We are in a society in constant evolution, and language is no exception. In recent months we have observed a trend, initiated in the anglo-aaxon media and which has also been welcomed in a global way consisting of the substitute of the term immigrant by migrant, understanding that the first word has a certain nuance pejorative.
Arturo Perez Reverte, academician of the language, has clarified that the term migrant refers to any person who it in a transit situation, having left his home, place or country of origin to settle in another place.
From the perspective of the country or original place, these people will be emigrants, as they are, from the point of view of the Spanish State, all those people, who having born in Spain, have left our country.
From the perspective of the country or place of welcome, these people will be immigrants, as are all those who not being Spanish of origin, have come to our country to establish themselves with vocation or intention of permanence. On the contrary, if they are simply in a transit situation in our country, because their intention is to establish themselves in another state, the word “migrant” refers to that reality.

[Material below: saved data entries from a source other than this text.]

Lemma arena_inv_reachable name n a : rtc lock_step (arena_init name n) a → arena_inv a.
Proof. intros H. eapply rtc_invariant; eauto using arena_inv_step, arena_inv_init. Qed.

(** The functions of one CPU, undisturbed, are runs of these steps. *)
Lemma acquire_steps me c lk l h pcs :
  cpu_at me c h → cpu_wf c → h_locks h !! lk = Some l → lk_locked l = false →
  pcs !! me = Some Idle →
  ∃ h' l', acquire lk h = Ret () h' ∧ h_locks h' !! lk = Some l' ∧
    rtc lock_step (Arena l pcs) (Arena l' (<[me:=Critical]> pcs)).
Proof.
  intros Hc Hwf Hl Hfree Hp. exists (upd_lock lk (lk_held me l) (upd_cpu me pushed h)), (lk_held me l).
  split; [by eapply acquire_ok|]. split; [apply lookup_insert_eq|].
  eapply rtc_l; [apply (step_enter _ me); [done|unfold ar_holding; simpl; by rewrite Hfree]|].
  eapply rtc_l; [apply (step_xchg _ me); [by eapply insert_pc_eq|done]|].
  eapply rtc_l; [apply (step_setcpu _ me); by eapply insert_pc_eq, insert_pc_eq|]. simpl.
  rewrite !list_insert_insert_eq. apply rtc_refl.
Qed.

Lemma release_steps me c lk l h pcs :
  cpu_at me c h → cpu_wf c → (1 ≤ c_ncli c)%Z → h_locks h !! lk = Some l →
  lk_locked l = true → lk_cpu l = Some me → pcs !! me = Some Critical →
  ∃ h' l', release lk h = Ret () h' ∧ h_locks h' !! lk = Some l' ∧
    rtc lock_step (Arena l pcs) (Arena l' (<[me:=Idle]> pcs)).
Proof.
  intros Hc Hwf Hn Hl Hlk Hcpu Hp. exists (upd_lock lk (lk_free l) (upd_cpu me popped h)), (lk_free l).
  split; [by eapply release_ok|]. split; [apply lookup_insert_eq|].
  eapply rtc_l; [apply (step_clearcpu _ me); [done|]|].
  { unfold ar_holding; simpl. by rewrite Hlk, Hcpu, bool_decide_eq_true_2. }
  eapply rtc_l; [apply (step_unlock _ me); by eapply insert_pc_eq|]. simpl.
  rewrite list_insert_insert_eq. apply rtc_refl.
Qed.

What happens from a legal perspective?
From a legal perspective, circumstances do not change much. Our legal system uses the term emigrants or emigration for those citizens of Spanish nationality who, having lived in Spain, reside in another country.
Legislation and legal operators speak indistinctly of foreigners and immigrants.
Expressions as foreigner in a regular or irregular situation, or an immigrant in a regular or irregular situation, are used indistinctly. A lawyer or law firm that provides advising services to people who intend to settle in Spain in a legal way, is properly an expert in legal immigration. The anglo-saxon countries use the expression immigration adviser, although in Spain it has dominated the term “extranjería”, expert in “extranjería”, or lawyer of “extranjería”.